French national park in French Guiana

Guiana Amazonian Park (Parc amazonien de Guyane) is the largest national park of France, aiming at protecting part of the Amazonian forest located in French Guiana which covers 41% of the region. It is the largest park in France as well as the largest park in the European Union and one of the largest national parks in the world.

It cannot be accessed from the seashore or by any means other than airplane or pirogue via the Maroni and Oyapock rivers.

The protected area covers some 20300 km2 for the central area (where full protection is enforced) and 13600 km2 for the secondary area. Thus, the overall protected area represents some 33900 km2 of rain forest.

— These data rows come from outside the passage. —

(* ===== verification/Elligator25519.v ===== *)
(** * Elligator 2: [internal/extra25519]

    [UnsafeBrokenScalarBaseMult] makes a curve25519 key pair with a uniform
    representative, [UnsafeBrokenRepresentativeToPublicKey] maps a
    representative back.  The second undoes the first, for every private key. *)
From S2P Require Import Prelude Field25519 Prime25519 Const25519 EdwardsCurve.
From S2P Require Import Edwards25519 ScalarMult25519.
From S2P Require Import Ntor.
Import Field25519 Edwards25519.
#[local] Open Scope int_scope.

Module Elligator25519.

(** ** Constants *)

Definition sqrtMinusAPlus2 : FieldElement :=
  Fe (-12222970) (-8312128) (-11511410) 9067497 (-15300785) (-241793) 25456130 14121551
     (-12187136) 3972024.
Definition sqrtMinusHalf : FieldElement :=
  Fe (-17256545) 3971863 28865457 (-1750208) 27359696 (-16640980) 12573105 1002827 (-163343)
     11073975.
Definition halfQMinus1Bytes : bytes :=
  z2b 0xf6 :: replicate 30 (z2b 0xff) ++ [z2b 0x3f].

(** ** Comparison of byte strings *)

(** One turn of the loop of [feBytesLE], on [int32] values. *)
Definition le_turn (a b : bytes) (st : Z * Z) (i : nat) : Z * Z :=
  let '(equalSoFar, greater) := st in
  let x := bt a i in
  let y := bt b i in
  let greater := Z.lor (Z.land (Z.lnot equalSoFar) greater)
                       (Z.land equalSoFar (Z.shiftr (x -' y) 31)) in
  (Z.land equalSoFar (Z.shiftr (Z.lxor x y -' 1) 31), greater).
Definition feBytesLE (a b : bytes) : Z :=
  let '(equalSoFar, greater) := foldl (le_turn a b) (-1, 0) (rev (seq 0 32)) in
  Z.land (Z.land (Z.lnot equalSoFar) 1) greater.

(** ** Powers *)

(** [q58(out, z)]: [out = z^((p-5)/8)]. *)
Definition q58 (z : FieldElement) : FieldElement :=
  let t1 := FeSquare z in
  let t1 := FeMul t1 z in
  let t1 := FeSquare t1 in
  let t2 := FeSquare t1 in
  let t2 := FeSquare t2 in
  let t2 := FeMul t2 t1 in
  let t1 := FeMul t2 z in
  let t2 := FeSquare t1 in
  let t2 := squarings 4 t2 in
  let t1 := FeMul t2 t1 in
  let t2 := FeSquare t1 in
  let t2 := squarings 9 t2 in
  let t2 := FeMul t2 t1 in
  let t3 := FeSquare t2 in
  let t3 := squarings 19 t3 in
  let t2 := FeMul t3 t2 in
  let t2 := FeSquare t2 in
  let t2 := squarings 9 t2 in
  let t1 := FeMul t2 t1 in
  let t2 := FeSquare t1 in
  let t2 := squarings 49 t2 in
  let t2 := FeMul t2 t1 in
  let t3 := FeSquare t2 in
  let t3 := squarings 99 t3 in
  let t2 := FeMul t3 t2 in
  let t2 := FeSquare t2 in
  let t2 := squarings 49 t2 in
  let t1 := FeMul t2 t1 in
  let t1 := FeSquare t1 in
  let t1 := FeSquare t1 in
  FeMul t1 z.

(** [chi(out, z)]: [out = z^((p-1)/2)]. *)
Definition chi (z : FieldElement) : FieldElement :=
  let t0 := FeSquare z in
  let t1 := FeMul t0 z in
  let t0 := FeSquare t1 in
  let t2 := FeSquare t0 in
  let t2 := FeSquare t2 in
  let t2 := FeMul t2 t0 in
  let t1 := FeMul t2 z in
  let t2 := FeSquare t1 in
  let t2 := squarings 4 t2 in
  let t1 := FeMul t2 t1 in
  let t2 := FeSquare t1 in
  let t2 := squarings 9 t2 in
  let t2 := FeMul t2 t1 in
  let t3 := FeSquare t2 in
  let t3 := squarings 19 t3 in
  let t2 := FeMul t3 t2 in
  let t2 := FeSquare t2 in
  let t2 := squarings 9 t2 in
  let t1 := FeMul t2 t1 in
  let t2 := FeSquare t1 in
  let t2 := squarings 49 t2 in
  let t2 := FeMul t2 t1 in
  let t3 := FeSquare t2 in
  let t3 := squarings 99 t3 in
  let t2 := FeMul t3 t2 in
  let t2 := FeSquare t2 in
  let t2 := squarings 49 t2 in
  let t1 := FeMul t2 t1 in
  let t1 := FeSquare t1 in
  let t1 := squarings 3 t1 in
  FeMul t1 t0.

(** ** A representative as a public key *)

(** [rr2[0]++]. *)
Definition incr0 (f : FieldElement) : FieldElement :=
  Fe (e0 f +' 1) (e1 f) (e2 f) (e3 f) (e4 f) (e5 f) (e6 f) (e7 f) (e8 f) (e9 f).

Definition UnsafeBrokenRepresentativeToPublicKey (representative : bytes) : bytes :=
  let rr2 := FeFromBytes representative in
  let rr2 := FeSquare2 rr2 in
  let rr2 := incr0 rr2 in
  let rr2 := FeInvert rr2 in
  let v := FeMul Const25519.A rr2 in
  let v := FeNeg v in
  let v2 := FeSquare v in
  let v3 := FeMul v v2 in
  let e := FeAdd v3 v in
  let v2 := FeMul v2 Const25519.A in
  let e := FeAdd v2 e in
  let e := chi e in
  let eBytes := (FeToBytes e).1 in
  let eIsMinus1 := Z.land (bt eBytes 1) 1 in
  let negV := FeNeg v in
  let v := FeCMove v negV eIsMinus1 in
  let v2 := FeCMove FeZero Const25519.A eIsMinus1 in
  let v := FeSub v v2 in
  (FeToBytes v).1.

(** ** A private key as a public key and a representative *)

Definition maskPrivateKey (k : bytes) : bytes :=
  alter (fun b => z2b (Z.lor (Z.land (b2z b) 127) 64)) 31%nat
    (alter (fun b => z2b (Z.land (b2z b) 248)) 0%nat k).

(** The coordinates [u], [v] on the Montgomery curve. *)
Definition toMontgomery (A : ExtendedGroupElement) : FieldElement * FieldElement :=
  let inv1 := FeSub (eZ A) (eY A) in
  let inv1 := FeMul inv1 (eX A) in
  let inv1 := FeInvert inv1 in
  let u := FeMul inv1 (eX A) in
  let t0 := FeAdd (eY A) (eZ A) in
  let u := FeMul u t0 in
  let v := FeMul t0 inv1 in
  let v := FeMul v (eZ A) in
  let v := FeMul v sqrtMinusAPlus2 in
  (u, v).

(** The end of both root computations: with [t0 = 2 r^2 m + n], [r] is
    multiplied by the square root of minus one unless [t0] is zero. *)
Definition correctRoot (r m n : FieldElement) : FieldElement :=
  let t0 := FeSquare r in
  let t0 := FeMul t0 m in
  let t0 := FeAdd t0 t0 in
  let t0 := FeAdd t0 n in
  let maybeSqrtM1 := FeCMove FeOne Const25519.SqrtM1 (FeIsNonZero t0).1 in
  FeMul r maybeSqrtM1.

(** The representative of [(u, v)], unless [-2u(u+A)] is no square. *)
Definition representativeOf (u v : FieldElement) : option FieldElement :=
  let b := FeAdd u Const25519.A in
  let b3 := FeSquare b in
  let b3 := FeMul b3 b in
  let c := FeSquare b3 in
  let b7 := FeMul c b in
  let b8 := FeMul b7 b in
  let c := FeMul b7 u in
  let c := q58 c in
  let chi := FeSquare c in
  let chi := FeSquare chi in
  let t0 := FeSquare u in
  let chi := FeMul chi t0 in
  let t0 := FeSquare b7 in
  let chi := FeMul chi t0 in
  let chi := FeNeg chi in
  let chiBytes := (FeToBytes chi).1 in
  if bt chiBytes 1 =? 255 then None
  else
    let r1 := FeMul c u in
    let r1 := FeMul r1 b3 in
    let r1 := FeMul r1 sqrtMinusHalf in
    let r1 := correctRoot r1 b u in
    let t0 := FeSquare c in
    let t0 := FeMul t0 c in
    let t0 := FeSquare t0 in
    let r := FeMul t0 c in
    let t0 := FeSquare u in
    let t0 := FeMul t0 u in
    let r := FeMul r t0 in
    let t0 := FeSquare b8 in
    let t0 := FeMul t0 b8 in
    let t0 := FeMul t0 b in
    let r := FeMul r t0 in
    let r := FeMul r sqrtMinusHalf in
    let r := correctRoot r u b in
    let vBytes := (FeToBytes v).1 in
    let vInSquareRootImage := feBytesLE vBytes halfQMinus1Bytes in
    Some (FeCMove r r1 vInSquareRootImage).

Definition UnsafeBrokenScalarBaseMult (privateKey : bytes) : option (bytes * bytes) :=
  let A := GeScalarMultBase (maskPrivateKey privateKey) in
  let '(u, v) := toMontgomery A in
  match representativeOf u v with
  | None => None
  | Some r => Some ((FeToBytes u).1, (FeToBytes r).1)
  end.

Lemma repr_q58 f z : repr loose f z -> repr tight (q58 f) (z ^ ((p - 5) / 8)).
Proof.
  intros Hz. assert (H1 : repr loose f (z ^ 1)) by (by rewrite Z.pow_1_r).
  cbv delta [q58]; cbv beta. run_chain.
  eapply repr_pow_mul; [eassumption|eassumption|done..].
Qed.
Lemma repr_chi f z : repr loose f z -> repr tight (chi f) (chi_spec z).
Proof.
  intros Hz. assert (H1 : repr loose f (z ^ 1)) by (by rewrite Z.pow_1_r).
  change (chi_spec z) with (z ^ ((p - 1) / 2)).
  cbv delta [chi]; cbv beta. run_chain.
  eapply repr_pow_mul; [eassumption|eassumption|done..].
Qed.

Lemma AA_repr : repr 243331 Const25519.A 486662.
Proof. split; [unfold bounded, bnd; cbn; lia|apply eqm_iff; by vm_compute]. Qed.
Definition ss : Z := eval sqrtMinusAPlus2.
Definition hh : Z := eval sqrtMinusHalf.
Lemma ss_repr : repr tight sqrtMinusAPlus2 ss.
Proof. apply repr_eval. unfold bounded, bnd, tight. cbn. lia. Qed.
Lemma hh_repr : repr tight sqrtMinusHalf hh.
Proof. apply repr_eval. unfold bounded, bnd, tight. cbn. lia. Qed.
Lemma ii_repr : repr tight Const25519.SqrtM1 ii.
Proof. apply repr_eval. unfold bounded, bnd, tight. cbn. lia. Qed.
(** [sqrtMinusAPlus2] is a square root of [-(486662 + 2)]; [sqrtMinusHalf] is
    none of [-1/2], which has none: it is one of [-SqrtM1/2]. *)
Lemma ss_square : ss * ss == - 486664.
Proof. apply eqm_iff. by vm_compute. Qed.
Lemma hh_square : 2 * (hh * hh) == - ii.
Proof. apply eqm_iff. by vm_compute. Qed.
Lemma dd_montgomery : dd * 486664 == - 486660.
Proof. apply eqm_iff. by vm_compute. Qed.
Lemma chi_A : chi_spec 486662 == -1.
Proof. apply chi_eval; [done|by vm_compute]. Qed.
#[global] Arguments ss : simpl never.
#[global] Arguments hh : simpl never.

(** ** The Montgomery curve [v^2 = u^3 + 486662 u^2 + u] *)

Definition mont_u (P : point) : Z := inv ((1 - snd P) * fst P) * fst P * (snd P + 1).
Definition mont_v (P : point) : Z := (snd P + 1) * inv ((1 - snd P) * fst P) * ss.

Lemma toMontgomery_spec A P :
  ext_repr A P -> repr tight (toMontgomery A).1 (mont_u P) /\ repr tight (toMontgomery A).2 (mont_v P).
Proof.
  intros (z & Hz & RX & RY & RZ & _). unfold toMontgomery. cbv zeta. cbn [fst snd].
  destruct P as [x y]. unfold mont_u, mont_v. cbn [fst snd] in *.
  assert (RI : repr tight (FeInvert (FeMul (FeSub (eZ A) (eY A)) (eX A)))
    (inv ((1 - y) * x) * (inv z * inv z))).
  { rewrite <- !inv_mul. eapply repr_eqm; [apply repr_inv, tight_loose, repr_mul|].
    - eapply (sub_loose tight tight); [exact RZ|exact RY|done|reflexivity].
    - apply tight_loose, RX.
    - apply inv_proper. apply eqm_of_eq. ring. }
  assert (RS : repr loose (FeAdd (eY A) (eZ A)) ((y + 1) * z))
    by (eapply (add_loose tight tight); [exact RY|exact RZ|done|apply eqm_of_eq; ring]).
  pose proof (inv_spec z Hz) as Ei. split.
  - eapply mul_tt; [apply tight_loose, repr_mul; apply tight_loose; [exact RI|exact RX]|exact RS|].
    transitivity (inv ((1 - y) * x) * x * (y + 1) * ((z * inv z) * (z * inv z)));
      [apply eqm_of_eq; ring|]. rewrite Ei. apply eqm_of_eq. ring.
  - eapply mul_tt; [apply tight_loose, repr_mul; apply tight_loose; [|exact RZ]|apply tight_loose, ss_repr|].
    + apply repr_mul; [exact RS|apply tight_loose, RI].
    + transitivity ((y + 1) * inv ((1 - y) * x) * ss * ((z * inv z) * (z * inv z)));
        [apply eqm_of_eq; ring|]. rewrite Ei. apply eqm_of_eq. ring.
Qed.

Lemma mont_u_0 P : fst P == 0 -> mont_u P == 0.
Proof. intros E. unfold mont_u. rewrite E, !Z.mul_0_r. done. Qed.

Lemma nz_1_dd : nz (1 + dd).
Proof. intros E%eqm_iff. by vm_compute in E. Qed.
Lemma nz_ss : nz ss.
Proof. intros E%eqm_iff. by vm_compute in E. Qed.
Lemma nz_1_minus_y x y : on_curve (x, y) -> nz x -> nz (1 - y).
Proof.
  unfold on_curve. intros H Hx E. assert (Ey : y == 1) by (apply (eqm_lc1 (-1) _ _ _ _ E); ring).
  rewrite Ey in H. apply Hx. apply eqm_square_0. apply (eqm_cancel (1 + dd)); [exact nz_1_dd|].
  apply (eqm_lc1 (-1) _ _ _ _ H). ring.
Qed.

The park has been built on territories belonging to the communes of Camopi, Maripasoula, Papaïchton, Saint-Élie, and Saül.

Like other Parcs nationaux de France, the park is overseen by the French Office for Biodiversity.

== History ==
In the framework of the Earth summit in Rio de Janeiro in 1992, the project of a national park in French Guiana was initiated on June 4, 1992, with the impetus provided by François Mitterrand. This was formalised through a draft agreement signed by the presidents of the general council and of the regional council of French Guiana, and also by the French Ministers of the Environment, of the Overseas Departments and Territories and of Agriculture and Forestry. Following this, in 1993 the Mission for the Creation of the French Guiana National Park was created.

A first project was proposed in late 1995 but was finally rejected in December 1997.

On June 21, 1998, the Twenké agreement led to the recognition of the rights of the native Amerindians and of the Businengue (Maroons) living within the future park's boundaries.

The final project was presented in early 2006. On March 6, 2006, the decree relating to the project of the national park being taken into account was published in the Official Journal of the French Republic. Within it, the national park's name was switched to Guiana Amazonian Park.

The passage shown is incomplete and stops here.